Friday, August 25, 2006

Music

Note: This has to do with my StumbleUpon blog, and the new SU music player recently developed. It's had some far-reaching effects for me.

Music player -

This represents, for me, a turn about. For many, many years, I only listened to music occasionally, and when it wouldn't distract me. Background music was ok (aka elevator music).

I'm musically inclined, although little real training outside of several years of piano lessons. But I've sung (almost always in choirs and choruses) much of my life, beginning at around age 10.

And here's the sad part: It was always religious music, my family being strict Calvinists. Never, ever, was any other music played or allowed in our house outside of a very occasional classical piece; the one exception was that my dad liked Mitch Miller, which was harmless in any sense of the word.

I knew no other reality. This included not only an aversion of all "worldly" music, but a negative judgment toward anything non-religious. All popular music was judged trivial or worse. You can imagine what was said in my home and social circles about Elvis when he first came on the scene. Yet I listed to it in my car radio, once outside of the house. But the religious repression was so great that I could never remember any words to the songs; only the music. But I did know the words to hundreds of religious songs. I still do.

With my wake-up call some 25 years ago (divorce, father's death, and my own alcohol abuse) came a gradual, but very distinct, breaking free of all this. Not that I rejected it all and did a sudden 180 degree turn around, but just slowly and very deliberately I began to think for myself. I've never stopped and continue to this day. While this journey hasn't been a quick one, I've covered a lot of ground.

It's been quite an adventure, as I see it now. But along the way, I felt quite alone and uncertain often times. There was no one to tell me or guide the way; it was only my own thoughts and feelings.

Things come together at certain times in our lives. While I've been an active blogger, mainly politics, for a while now, I never had any sense of community, outside a couple of other bloggers.
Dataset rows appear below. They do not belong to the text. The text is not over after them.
(** * RSVP admission of the mini event planner

    A shallow embedding of the RSVP endpoint of
    [backend/routes/events.js] (the [POST /:id/rsvp] handler) together
    with the three MongoDB calls it issues, and the properties of the
    capacity-bounded, duplicate-free membership service built on them.
    The create, edit and delete routes of the same file and the parts of
    the client that decide what is sent (the event card, the dashboard,
    the session kept in the browser) follow, with what they guarantee
    alone and against the RSVP endpoint.

    The collection of events is a finite map from event identifiers to
    documents.  The handler is a small tree of store calls: every
    [await] of the source is one node, so that the calls of several
    requests can be interleaved and every store call is one atomic step
    on the collection. *)

From stdpp Require Import gmap strings list.
From Stdlib Require Import ZArith Lia Ascii.

Local Open Scope Z_scope.

(** ** Documents *)

Module Model.

(** Modelled from the spec: the schema [models/Event.js] is not part of
    the sources at hand.  The fields are the ones the routes read and
    write: the create route stores [title], [description], [date],
    [location], [capacity], [image] and [organizer], and the RSVP route
    uses [attendees] (the spec's [members]) and [capacity].  Identifiers
    are opaque and compared by value, here strings. *)
Record Event : Type := mkEvent {
  title : string;
  description : string;
  date : string;
  location : string;
  capacity : Z;
  image : string;
  organizer : string;
  attendees : list string
}.
(** ** Gradient *)

Lemma create_gradient_image_pixel (g : PortalGradient) (W H : Z) (img : image rgba)
  (sr sg sb er eg eb : Z) :
  hex_to_rgb (start_color g) = Some (sr, sg, sb) ->
  hex_to_rgb (end_color g) = Some (er, eg, eb) ->
  create_gradient_image (W, H) g = Some img ->
  size img = (W, H) /\
  forall x y, pixel img x y =
    RGBA (clip8 (gradient_channel sr er (gradient_t W H x y)))
         (clip8 (gradient_channel sg eg (gradient_t W H x y)))
         (clip8 (gradient_channel sb eb (gradient_t W H x y))) 255.
Proof.
  intros Hs He; unfold create_gradient_image.
  destruct (Img.new (W, H) (RGBA 0 0 0 255)) as [im|]; [|discriminate].
  rewrite Hs, He; intros Hi; inversion Hi; subst; split; reflexivity.
Qed.

(** C2 (counterexample): for the 10x10 gradient from [#000000] to
    [#FFFFFF], pixel (9,0) is 12, not 242, and pixel (0,9) is 242, not 12:
    [t] is small near the top-right corner, where the start colour
    dominates. *)
Lemma gradient_example_values_swapped :
  exists img, create_gradient_image (10, 10) black_to_white = Some img /\
    red (pixel img 9 0) = 12 /\ red (pixel img 9 0) <> 242 /\
    red (pixel img 0 9) = 242 /\ red (pixel img 0 9) <> 12.
Proof.
  eexists; split; [reflexivity|].
  vm_compute; repeat split; discriminate.
Qed.

(** C2 (amended): every pixel (x,y) of a W x H gradient has
    [t = ((W - x) + y) / (W + H)] (float division) and each channel
    [int(start * (1 - t) + end * t)] (float arithmetic, truncated), stored
    clamped to 8 bits; for the 10x10 gradient from [#000000] to [#FFFFFF],
    pixel (9,0) has channel 12 and pixel (0,9) has channel 242. *)
Theorem gradient_pixel_formula (g : PortalGradient) (W H : Z) (img : image rgba)
  (sr sg sb er eg eb : Z)
  (Hs : hex_to_rgb (start_color g) = Some (sr, sg, sb))
  (He : hex_to_rgb (end_color g) = Some (er, eg, eb))
  (Hi : create_gradient_image (W, H) g = Some img) :
  size img = (W, H) /\
  (forall x y, 0 <= x < W -> 0 <= y < H ->
     gradient_t W H x y = Py.truediv_int ((W - x) + y) (W + H) /\
     pixel img x y =
       RGBA (clip8 (gradient_channel sr er (gradient_t W H x y)))
            (clip8 (gradient_channel sg eg (gradient_t W H x y)))
            (clip8 (gradient_channel sb eb (gradient_t W H x y))) 255) /\
  (exists bw, create_gradient_image (10, 10) black_to_white = Some bw /\
     pixel bw 9 0 = RGBA 12 12 12 255 /\ pixel bw 0 9 = RGBA 242 242 242 255).
Proof.
  destruct (create_gradient_image_pixel g W H img sr sg sb er eg eb Hs He Hi) as [Hsz Hpx].
  split; [exact Hsz|]; split.
  - intros x y _ _; split; [reflexivity | apply Hpx].
  - eexists; split; [reflexivity|]; split; vm_compute; reflexivity.
Qed.

Lemma gradient_pixel_formula_witness :
  hex_to_rgb "#000000" = Some (0, 0, 0) /\ hex_to_rgb "#FFFFFF" = Some (255, 255, 255) /\
  exists img, create_gradient_image (10, 10) black_to_white = Some img /\
    size img = (10, 10).
Proof.
  split; [reflexivity|]; split; [reflexivity|].
  eexists; split; [reflexivity|].
  exact (proj1 (gradient_pixel_formula black_to_white 10 10 _ 0 0 0 255 255 255
                  eq_refl eq_refl eq_refl)).
Defined.

(** C10 (counterexample): the float blend is truncated, so a pixel can fall
    below [min(start, end)]: with start = end = [#030303] on a 1x9 raster,
    pixel (0,2) has channel 2. *)
Lemma gradient_channel_below_min :
  exists img, create_gradient_image (1, 9) constant_03 = Some img /\
    hex_to_rgb (start_color constant_03) = Some (3, 3, 3) /\
    hex_to_rgb (end_color constant_03) = Some (3, 3, 3) /\
    red (pixel img 0 2) = 2 /\ red (pixel img 0 2) < Z.min 3 3.
Proof.
  eexists; split; [reflexivity|].
  split; [reflexivity|]; split; [reflexivity|].
  vm_compute; split; [reflexivity | reflexivity].
Qed.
That changed once I discovered SU. Not only is there a real sense of community here, I have the opportunity to observe their interests and thoughts.

When Jonas developed the SU music player recently, I noted it with mild interest. Checking out the SU player at Mamaa's (Aunolam) blog, I saw she had a Finnish folk song, which I find almost addictive. It's a light-hearted thing, but the melody is one that keeps repeating in my mind. At about the same time, I got the idea to maybe try to set up the player for myself, with some songs I like. Not the latest trendy stuff, but songs that have stayed with me over time. The content of this SU player is, of necessity, limited, and then only to what I can find on the internet in MP3 format.

But this is another step in my adventures in life. Step for step, I've been coming "home". And music is a part of that for me.